Um...wait I'm out of here!!!


----------



## slimm-cl (Apr 7, 2008)

ctiicda said:


> So i do not ming the jabs... however I do not need much of an excuse to attack so they gave me one and i took it


Point taken...I am having too much fun watching all of this carnage!
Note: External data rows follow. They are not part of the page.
(* ===== verification/FakeSwitch.v ===== *)
(** * The fake switch of the controller benchmark (cbench/fakeswitch.c)

    One emulated switch: the messages it builds (features reply, vendor error,
    packet-in probe) as the bytes that are sent, and the handlers called when
    its socket is readable or writable.  The OpenFlow header is the parameter
    [OpenFlow]; the clock is a parameter of the handlers that read it. *)

From S2P Require Import Prelude CTime CBytes OpenFlow MsgBuf.
Open Scope Z_scope.

Definition BUFLEN : Z := 65536.

Inductive test_mode := MODE_LATENCY | MODE_THROUGHPUT.
#[export] Instance test_mode_eq_dec : EqDecision test_mode.
Proof. solve_decision. Defined.

(** [struct fakeswitch] *)
Record fakeswitch := {
  fs_id : Z;
  fs_debug : Z;
  fs_sock : sock;
  inbuf : msgbuf;
  outbuf : msgbuf;
  mode : test_mode;
  probe_state : Z;
  fs_count : Z;
  ready_to_send : Z;
  probe_size : Z;
  delay : Z;
  delay_start : timeval;
  total_mac_addresses : Z;
  current_mac_address : Z;
}.

(** The parts of the state the handlers update. *)
Definition with_io (fs : fakeswitch) (s : sock) (i o : msgbuf) : fakeswitch :=
  {| fs_id := fs_id fs; fs_debug := fs_debug fs; fs_sock := s; inbuf := i; outbuf := o;
     mode := mode fs; probe_state := probe_state fs; fs_count := fs_count fs;
     ready_to_send := ready_to_send fs; probe_size := probe_size fs; delay := delay fs;
     delay_start := delay_start fs; total_mac_addresses := total_mac_addresses fs;
     current_mac_address := current_mac_address fs |}.
Definition with_probe (fs : fakeswitch) (p c : Z) : fakeswitch :=
  {| fs_id := fs_id fs; fs_debug := fs_debug fs; fs_sock := fs_sock fs; inbuf := inbuf fs;
     outbuf := outbuf fs; mode := mode fs; probe_state := p; fs_count := c;
     ready_to_send := ready_to_send fs; probe_size := probe_size fs; delay := delay fs;
     delay_start := delay_start fs; total_mac_addresses := total_mac_addresses fs;
     current_mac_address := current_mac_address fs |}.
Definition with_ready (fs : fakeswitch) (r : Z) (d : timeval) : fakeswitch :=
  {| fs_id := fs_id fs; fs_debug := fs_debug fs; fs_sock := fs_sock fs; inbuf := inbuf fs;
     outbuf := outbuf fs; mode := mode fs; probe_state := probe_state fs; fs_count := fs_count fs;
     ready_to_send := r; probe_size := probe_size fs; delay := delay fs;
     delay_start := d; total_mac_addresses := total_mac_addresses fs;
     current_mac_address := current_mac_address fs |}.
Definition with_mac (fs : fakeswitch) (m : Z) : fakeswitch :=
  {| fs_id := fs_id fs; fs_debug := fs_debug fs; fs_sock := fs_sock fs; inbuf := inbuf fs;
     outbuf := outbuf fs; mode := mode fs; probe_state := probe_state fs; fs_count := fs_count fs;
     ready_to_send := ready_to_send fs; probe_size := probe_size fs; delay := delay fs;
     delay_start := delay_start fs; total_mac_addresses := total_mac_addresses fs;
     current_mac_address := m |}.

(** ** The messages of the switch *)

(** htonll on a little-endian host, as the bytes it puts in memory. *)
Definition htonll (n : Z) : Z :=
  let htonl z := un_be32 (le32 z) in
  Z.lor (Z.shiftl (htonl (u32 n)) 32) (htonl (u32 (Z.shiftr n 32))).
Definition le64 (z : Z) : list Z := reverse (be64 z).

(** The templates, captured from a real switch. *)
Definition fake_features : list Z :=
  [0x97; 0x06; 0x00; 0xe0; 0x04; 0x01; 0x00; 0x00; 0x00; 0x00; 0x76; 0xa9; 0xd4; 0x0d] ++
  [0x25; 0x48; 0x00; 0x00; 0x01; 0x00; 0x02] ++
  replicate 6 0x00 ++
  [0x1f; 0x00; 0x00; 0x03; 0xff; 0x00; 0x00; 0x1a; 0xc1; 0x51; 0xff; 0xef; 0x8a; 0x76] ++
  [0x65; 0x74; 0x68; 0x31] ++
  replicate 22 0x00 ++
  [0xc0] ++
  replicate 13 0x00 ++
  [0x01; 0xce; 0x2f; 0xa2; 0x87; 0xf6; 0x70; 0x76; 0x65; 0x74; 0x68; 0x33] ++
  replicate 22 0x00 ++
  [0xc0] ++
  replicate 13 0x00 ++
  [0x02; 0xca; 0x8a; 0x1e; 0xf3; 0x77; 0xef; 0x76; 0x65; 0x74; 0x68; 0x35] ++
  replicate 22 0x00 ++
  [0xc0] ++
  replicate 13 0x00 ++
  [0x03; 0xfa; 0xbc; 0x77; 0x8d; 0x7e; 0x0b; 0x76; 0x65; 0x74; 0x68; 0x37] ++
  replicate 22 0x00 ++
  [0xc0] ++
  replicate 12 0x00.
Definition fake_packet_in : list Z :=
  [0x97; 0x0a; 0x00; 0x52] ++
  replicate 6 0x00 ++
  [0x01; 0x01; 0x00; 0x40; 0x00; 0x00; 0x00; 0x00; 0x80; 0x00; 0x00; 0x00; 0x00; 0x01] ++
  replicate 5 0x00 ++
  [0x02; 0x08; 0x00; 0x45; 0x00; 0x00; 0x32; 0x00; 0x00; 0x00; 0x00; 0x40; 0xff; 0xf7] ++
  [0x2c; 0xc0; 0xa8; 0x00; 0x28; 0xc0; 0xa8; 0x01; 0x28; 0x7a; 0x18; 0x58; 0x6b; 0x11] ++
  [0x08; 0x97; 0xf5; 0x19; 0xe2; 0x65; 0x7e; 0x07; 0xcc; 0x31; 0xc3; 0x11; 0xc7; 0xc4] ++
  [0x0c; 0x8b; 0x95; 0x51; 0x51; 0x33; 0x54; 0x51; 0xd5; 0x00; 0x36].

Section openflow.
Context {OF : OpenFlow}.

(** The messages are written over the first bytes of a buffer of [buflen]
    bytes; the model keeps those bytes.  [xid] is the four bytes of the request. *)
Definition make_features_reply (id : Z) (xid : mem) (buflen : Z) : res mem :=
  c_assert (buflen >? zlen fake_features);;
  let b := cells fake_features in
  b ← wr8 b ofp_header_version OFP_VERSION;
  b ← wr_cells b ofp_header_xid xid;
  wr_bytes b ofp_switch_features_datapath_id (le64 (htonll (u64 id))).

Definition make_vendor_reply (xid : mem) (buflen : Z) : res mem :=
  c_assert (buflen >? sizeof_ofp_error_msg);;
  let b := mem_new sizeof_ofp_error_msg in
  b ← wr8 b ofp_header_type OFPT_ERROR;
  b ← wr8 b ofp_header_version OFP_VERSION;
  b ← wr16be b ofp_header_length sizeof_ofp_error_msg;
  b ← wr_cells b ofp_header_xid xid;
  b ← wr16be b ofp_error_msg_type OFPET_BAD_REQUEST;
  wr16be b ofp_error_msg_code OFPBRC_BAD_VENDOR.

(** The source address carries the host's representation of [mac_address]. *)
Definition make_packet_in (switch_id buffer_id buflen mac_address : Z) : res mem :=
  c_assert (buflen >? zlen fake_packet_in);;
  let b := cells fake_packet_in in
  b ← wr8 b ofp_header_version OFP_VERSION;
  b ← wr32be b ofp_packet_in_buffer_id buffer_id;
  let eth := ofp_packet_in_data in
  b ← wr32le b (eth + 6 + 1) mac_address;
  b ← wr8 b (eth + 5) switch_id;
  wr8 b (eth + 6 + 5) switch_id.

(** A header with nothing behind it (hello and echo reply). *)
Definition make_header (type length : Z) (xid : mem) : res mem :=
  let b := mem_new sizeof_ofp_header in
  b ← wr8 b ofp_header_version OFP_VERSION;
  b ← wr8 b ofp_header_type type;
  b ← wr16be b ofp_header_length length;
  wr_cells b ofp_header_xid xid.

(** ** Initialisation *)

(** [ID] is the static counter of switches; [mac0] is what the memory of the
    structure held before (current_mac_address is read before it is set). *)
Definition fakeswitch_init (ID mac0 : Z) (s : sock) (bufsize debug delay_ms : Z) (m : test_mode)
    (total : Z) (d0 : timeval) : res (fakeswitch * Z) :=
  i ← msgbuf_new bufsize;
  o ← msgbuf_new bufsize;
  p ← make_packet_in ID 0 BUFLEN mac0;
  let probe := zlen p in
  h ← make_header OFPT_HELLO sizeof_ofp_header (cells (be32 1));
  o ← msgbuf_push o h;
  mret ({| fs_id := ID; fs_debug := debug; fs_sock := s; inbuf := i; outbuf := o; mode := m;
           probe_state := 0; fs_count := 0; ready_to_send := 0; probe_size := probe;
           delay := delay_ms; delay_start := d0; total_mac_addresses := total;
           current_mac_address := 0 |}, ID + 1).

Definition POLLIN : Z := 1.
Definition POLLOUT : Z := 4.

(** The events asked for, whatever the state. *)
Definition fakeswitch_set_pollfd (fs : fakeswitch) : Z := Z.lor POLLIN POLLOUT.

(** ** Reading *)

(** A response of the controller to a probe. *)
Definition got_response (fs : fakeswitch) : res fakeswitch :=
  c ← chk_int (fs_count fs + 1);
  p ← chk_int (probe_state fs - 1);
  mret (with_probe fs p c).

(** One message, found at [off] of the input buffer, after it was pulled. *)
Definition handle_message (fs : fakeswitch) (off : Z) (now : timeval) : res fakeswitch :=
  let m := buf (inbuf fs) in
  type ← rd8 m (off + ofp_header_type);
  fs ←
    (if type =? OFPT_PACKET_OUT then
       got_response fs
     else if type =? OFPT_FLOW_MOD then
       command ← rd16be m (off + ofp_flow_mod_command);
       if (command =? u16 OFPFC_ADD) || (command =? u16 OFPFC_MODIFY_STRICT)
       then got_response fs
       else mret fs
     else if type =? OFPT_FEATURES_REQUEST then
       xid ← rd_cells m (off + ofp_header_xid) 4;
       r ← make_features_reply (fs_id fs) xid BUFLEN;
       o ← msgbuf_push (outbuf fs) r;
       let fs := with_io fs (fs_sock fs) (inbuf fs) o in
       if delay fs =? 0 then mret (with_ready fs 1 (delay_start fs))
       else mret (with_ready fs 2
              {| tv_sec := i64 (tv_sec now + delay fs `quot` 1000);
                 tv_usec := i64 (tv_usec now + (delay fs `rem` 1000) * 1000) |})
     else if type =? OFPT_SET_CONFIG then mret fs
     else if type =? OFPT_VENDOR then
       xid ← rd_cells m (off + ofp_header_xid) 4;
       r ← make_vendor_reply xid BUFLEN;
       o ← msgbuf_push (outbuf fs) r;
       mret (with_probe (with_io fs (fs_sock fs) (inbuf fs) o) 0 (fs_count fs))
     else if type =? OFPT_HELLO then mret fs
     else if type =? OFPT_ECHO_REQUEST then
       xid ← rd_cells m (off + ofp_header_xid) 4;
       r ← make_header OFPT_ECHO_REPLY sizeof_ofp_header xid;
       o ← msgbuf_push (outbuf fs) r;
       mret (with_io fs (fs_sock fs) (inbuf fs) o)
     else mret fs);
  mret (if probe_state fs <? 0 then with_probe fs 0 (fs_count fs) else fs).

(** The loop over the buffered messages; the clock may be different every
    time it is read. *)
Fixpoint handle_loop (clock : nat → timeval) (fuel : nat) (fs : fakeswitch) : res fakeswitch :=
  match fuel with
  | O => Fault FFuel
  | S fuel =>
    let n := msgbuf_count_buffered (inbuf fs) in
    if n >=? sizeof_ofp_header then
      match msgbuf_peek (inbuf fs) with
      | None => Fault FNull
      | Some off =>
        length ← rd16be (buf (inbuf fs)) (off + ofp_header_length);
        if n <? length then mret fs
        else
          '(_, _, i) ← msgbuf_pull (inbuf fs) false length;
          fs ← handle_message (with_io fs (fs_sock fs) i (outbuf fs)) off (clock fuel);
          handle_loop clock fuel fs
      end
    else mret fs
  end.

Definition fakeswitch_handle_read (clock : nat → timeval) (fuel : nat) (fs : fakeswitch) :
    res fakeswitch :=
  '(n, i, s) ← msgbuf_read (inbuf fs) (fs_sock fs);
  let fs := with_io fs s i (outbuf fs) in
  if n <=? 0 then Fault (FExit 1)
  else handle_loop clock fuel fs.

(** ** Writing *)

Definition throughput_buffer : Z := 65536.

(** How many probes a writable socket triggers. *)
Definition send_count (fs : fakeswitch) : res Z :=
  if bool_decide (mode fs = MODE_LATENCY) && (probe_state fs =? 0) then mret 1
  else if bool_decide (mode fs = MODE_THROUGHPUT)
          && (msgbuf_count_buffered (outbuf fs) <? throughput_buffer) then
    if probe_size fs =? 0 then Fault FDivZero
    else mret ((throughput_buffer - msgbuf_count_buffered (outbuf fs)) `quot` probe_size fs)
  else mret 0.

(** One probe: the packet-in is queued and the next address chosen. *)
Definition send_probe (fs : fakeswitch) : res fakeswitch :=
  p ← chk_int (probe_state fs + 1);
  b ← make_packet_in (fs_id fs) 0 BUFLEN (current_mac_address fs);
  if total_mac_addresses fs =? 0 then Fault FDivZero
  else
    m ← chk_int (current_mac_address fs + 1);
    o ← msgbuf_push (outbuf fs) b;
    mret (with_mac (with_probe (with_io fs (fs_sock fs) (inbuf fs) o) p (fs_count fs))
            (m `rem` total_mac_addresses fs)).

Fixpoint send_probes (n : nat) (fs : fakeswitch) : res fakeswitch :=
  match n with
  | O => mret fs
  | S n => fs ← send_probe fs; send_probes n fs
  end.

Definition fakeswitch_handle_write (now : timeval) (fs : fakeswitch) : res fakeswitch :=
  fs ←
    (if ready_to_send fs =? 1 then n ← send_count fs; send_probes (Z.to_nat n) fs
     else if ready_to_send fs =? 2 then
       mret (if timercmp_gt now (delay_start fs) then with_ready fs 1 (delay_start fs) else fs)
     else mret fs);
  if msgbuf_count_buffered (outbuf fs) >? 0 then
    '(_, o, s) ← msgbuf_write (outbuf fs) (fs_sock fs) 0;
    mret (with_io fs s (inbuf fs) o)
  else mret fs.

Definition fakeswitch_handle_io (clock : nat → timeval) (fuel : nat) (now : timeval)
    (revents : Z) (fs : fakeswitch) : res fakeswitch :=
  fs ← (if negb (Z.land revents POLLIN =? 0) then fakeswitch_handle_read clock fuel fs else mret fs);
  if negb (Z.land revents POLLOUT =? 0) then fakeswitch_handle_write now fs else mret fs.

(** ** Collecting the count *)

(** Messages are skipped as long as the bytes of the last read cover them. *)
Fixpoint skip_loop (fuel : nat) (i : msgbuf) (n : Z) : res msgbuf :=
  match fuel with
  | O => Fault FFuel
  | S fuel =>
    if n >? 0 then
      match msgbuf_peek i with
      | None => Fault FNull
      | Some off =>
        msglen ← rd16be (buf i) (off + ofp_header_length);
        if n <? msglen then mret i
        else '(_, _, i) ← msgbuf_pull i false msglen; skip_loop fuel i (n - msglen)
      end
    else mret i
  end.

Fixpoint drain_loop (fuel : nat) (i : msgbuf) (s : sock) : res (msgbuf * sock) :=
  match fuel with
  | O => Fault FFuel
  | S fuel' =>
    '(n, i, s) ← msgbuf_read i s;
    if n >? 0 then i ← skip_loop fuel i n; drain_loop fuel' i s
    else mret (i, s)
  end.

Definition fakeswitch_get_count (fuel : nat) (fs : fakeswitch) : res (Z * fakeswitch) :=
  let ret := fs_count fs in
  let fs := with_probe fs 0 0 in
  '(i, s) ← drain_loop fuel (inbuf fs) (fs_sock fs);
  mret (ret, with_io fs s i (outbuf fs)).
End openflow.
Does that make me a sick person?:errrr:


----------



## koolhandk (Dec 17, 2007)

Charles, I think it is safe to say that you have a problem.


----------



## mdj65 (Jun 22, 2008)

An attack that well organized and planned out only proves one thing my friend...you have one sick mind!


----------



## shroom91 (Mar 17, 2008)

holy shiite...charles youre mad man..lol...:baffled:


----------



## The EVP (Dec 21, 2007)

Geez....who got your panties in a bunch???


----------



## El Lechero (Apr 13, 2008)

Hell, the wife won't let you smoke 'em....you may as well bomb poor innocent BOTLs with 'em!!:roflmao::roflmao::roflmao:


----------



## ct2eng (Jun 17, 2008)

A bit excessive? Maybe.


----------



## karmaz00 (Dec 5, 2007)

very cool....thats insane


----------



## marquelcg (Jul 19, 2008)

Appetite for destruction


----------



## EKGOTSKILLZZ (Jun 17, 2008)

I Hope One Is For Me


----------



## jam (Dec 29, 2007)

dude u need help


----------